Aydın Selcen
Trump gitti ama turupçuluk baki. Trump en alttakilere, emekçi sınıfa en uzak isim. Ağzında gümüş kaşıkla doğmuş, ne çalışmış, ne okumuş, ne askere gitmiş, iş hayatındaki başarısı dahi şüpheli. Onların durumunu düzeltecek hiçbir somut, kapsamlı icraatı olmadı görev süresince. Söz verdiği altyapı yatırımı hamlesine girişmedi. Sadece anlattı, dans etti, bir imge koydu ortaya, başında kırmızı MAGA* şapkası taşıdı. Tıpkı “boş gösteren”, seçim öncesi son tüvitlerinden birinde olduğu gibi.
İşin korkunç tarafı, bu kadarı da yetti. Trump, geçen seçime (2016) oranla toplam oyunu beş milyon artırdı. Oyları, bütün göç karşıtlığına ve Meksika sınırına duvar örmek gibi ipe sapa gelmez tasarılarına karşın Hispanik ve Latinolarda yüzde 32, bütün polis şiddeti ve ayyuka çıkan ayrımcılık söylemine rağmen siyahilerde yüzde 12 yükseldi. Polis cinayetlerinin ardından gerçekleşen kitlesel eşitlikçilik eylemlerinin, seçmenin önemli kesiminde “bunlar daha azarsa, altımızdan evimizi, kıçımızdan donumuzu da çeker alırlar” kaygısı yaratmış olduğu da anlaşıldı. Siyahiler, Hispanik ve Latinolar vb. monolitik bloklar seçmen kitleleri olmadığı da.

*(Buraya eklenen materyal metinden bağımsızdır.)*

(* ===== verification/CacheMemoryFacts.v ===== *)
(** * The memory cache as a map that forgets

    [cache_spec] is the contract of a memory cache over a plain map from keys
    to values with an expiry. The cache answers as the map does and holds what
    the map holds, less what its limits made it evict. *)
From S2P Require Import Prelude Externals CacheKeys CacheStore CacheStoreSim CacheMemory.
#[local] Open Scope Z_scope.

(** ** Integers as bytes *)

Lemma be_value_bytes n acc z :
  0 ≤ acc → be_value acc (be_bytes n z) = acc * 2 ^ (8 * Z.of_nat n) + z `mod` 2 ^ (8 * Z.of_nat n).
Proof.
  revert acc. induction n as [|n IH]; intros acc Hacc; cbn [be_bytes be_value].
  - rewrite Z.mul_0_r, Z.pow_0_r, Z.mod_1_r. lia.
  - set (d := Z.land (Z.shiftr z (8 * Z.of_nat n)) 255).
    assert (Hd : d = (z / 2 ^ (8 * Z.of_nat n)) `mod` 256).
    { unfold d. rewrite Z.shiftr_div_pow2 by lia. by rewrite (Z.land_ones _ 8) by lia. }
    assert (Hd0 : 0 ≤ d < 256) by (rewrite Hd; apply Z.mod_pos_bound; lia).
    rewrite Ascii.N_ascii_embedding by lia. rewrite Z2N.id by lia.
    assert (Hacc' : Z.lor (Z.shiftl acc 8) d = acc * 256 + d).
    { rewrite Z.shiftl_mul_pow2 by lia. pose proof (Z.add_lor_land (acc * 2 ^ 8) d) as Hadd.
      assert (Z.land (acc * 2 ^ 8) d = 0) as Hland; [|lia]. apply Z.bits_inj'. intros i Hi.
      rewrite Z.land_spec, Z.bits_0. destruct (Z.ltb_spec i 8).
      - by rewrite Z.mul_pow2_bits_low.
      - replace d with (d `mod` 2 ^ 8) by (apply Z.mod_small; lia).
        by rewrite Z.mod_pow2_bits_high, andb_false_r by lia. }
    rewrite Hacc', IH by lia. rewrite Nat2Z.inj_succ, <- Z.add_1_r, Z.mul_add_distr_l.
    rewrite Z.pow_add_r by lia. set (p := 2 ^ (8 * Z.of_nat n)) in *.
    change (2 ^ (8 * 1)) with 256. assert (0 < p) by (apply Z.pow_pos_nonneg; lia).
    rewrite (Z.rem_mul_r z p 256) by lia. lia.
Qed.

Lemma be_bytes_length n z : str_len (be_bytes n z) = Z.of_nat n.
Proof. unfold str_len. f_equal. induction n as [|n IH]; simpl; [done|]. by rewrite IH. Qed.

Lemma integer_roundtrip z : I64_MIN ≤ z ≤ I64_MAX → from_be_bytes (to_be_bytes z) = z.
Proof.
  intros Hz. unfold from_be_bytes, to_be_bytes. rewrite be_value_bytes by lia.
  change (2 ^ (8 * Z.of_nat 8)) with (U64_MAX + 1). rewrite Z.mul_0_l, Z.add_0_l.
  unfold I64_MIN, I64_MAX, U64_MAX in *. destruct (Z.ltb_spec z 0) as [Hneg|Hpos].
  - replace (z `mod` _) with (z + 18446744073709551616).
    + case_match; lia.
    + rewrite <- (Z_mod_plus_full z 1). rewrite Z.mod_small; lia.
  - rewrite Z.mod_small by lia. case_match; lia.
Qed.

(** ** The calls of a memory cache *)

Inductive CacheOp :=
  | OpGet (key : CacheKey)
  | OpSet (key : CacheKey) (value : Bytes) (ttl : CacheTtl)
  | OpAdd (key : CacheKey) (value : Bytes) (ttl : CacheTtl)
  | OpDelete (key : CacheKey)
  | OpTouch (key : CacheKey) (ttl : CacheTtl)
  | OpIncrement (key : CacheKey) (delta : Z)
  | OpClear (scope : CacheScope).

Inductive CacheAnswer :=
  | AnsBytes (r : result CacheError (option Bytes))
  | AnsUnit (r : result CacheError unit)
  | AnsBool (r : result CacheError bool)
  | AnsInt (r : result CacheError Z).

Definition answered {A} (f : A → CacheAnswer) (r : A * CacheStore) : CacheAnswer * CacheStore :=
  (f r.1, r.2).

Section Spec.
Context `{X : Externals} (limits : MemoryCacheLimits).

(** What a map of entries answers and becomes. *)
Definition live (now : CacheInstant) (key : CacheKey) (m : gmap string MemoryEntry) : option MemoryEntry :=
  match m !! key with
  | Some entry => if expired entry now then None else Some entry
  | None => None
  end.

ABD toplumunun tam ortasından ikiye yarıldığı seçim sonucuyla tescillendi. Reagan’ın Cumhuriyetçi Partisi ile bugünkü arasında hiçbir benzerlik dahi kalmadı. Trump kaybetse de, onun Florida’daki Mar-a-Lago ikametgâhından el öpüp, icazet almak için geçmeyecek hiçbir senatör, temsilci yahut aday tuvalete dahi gidemez. Demokratlar için ise olabilecek en sağlamcı tercihle Biden gibi, 77 yaşında, olabilecek en ılımlı, deyim yerindeyse en kokmaz, bulaşmaz adayı koymalarına rağmen karşı yarıya hitap etme güçlüğü, hatta olanaksızlığı kabak gibi ortaya çıktı. Varın siz düşünün bir de Sanders yahut Warren aday olaydı, vaziyet nece olurdu? Varın şimdiden siz hesaplayın, 2024’de Kamala Harris aday olursa sonuç ne olur?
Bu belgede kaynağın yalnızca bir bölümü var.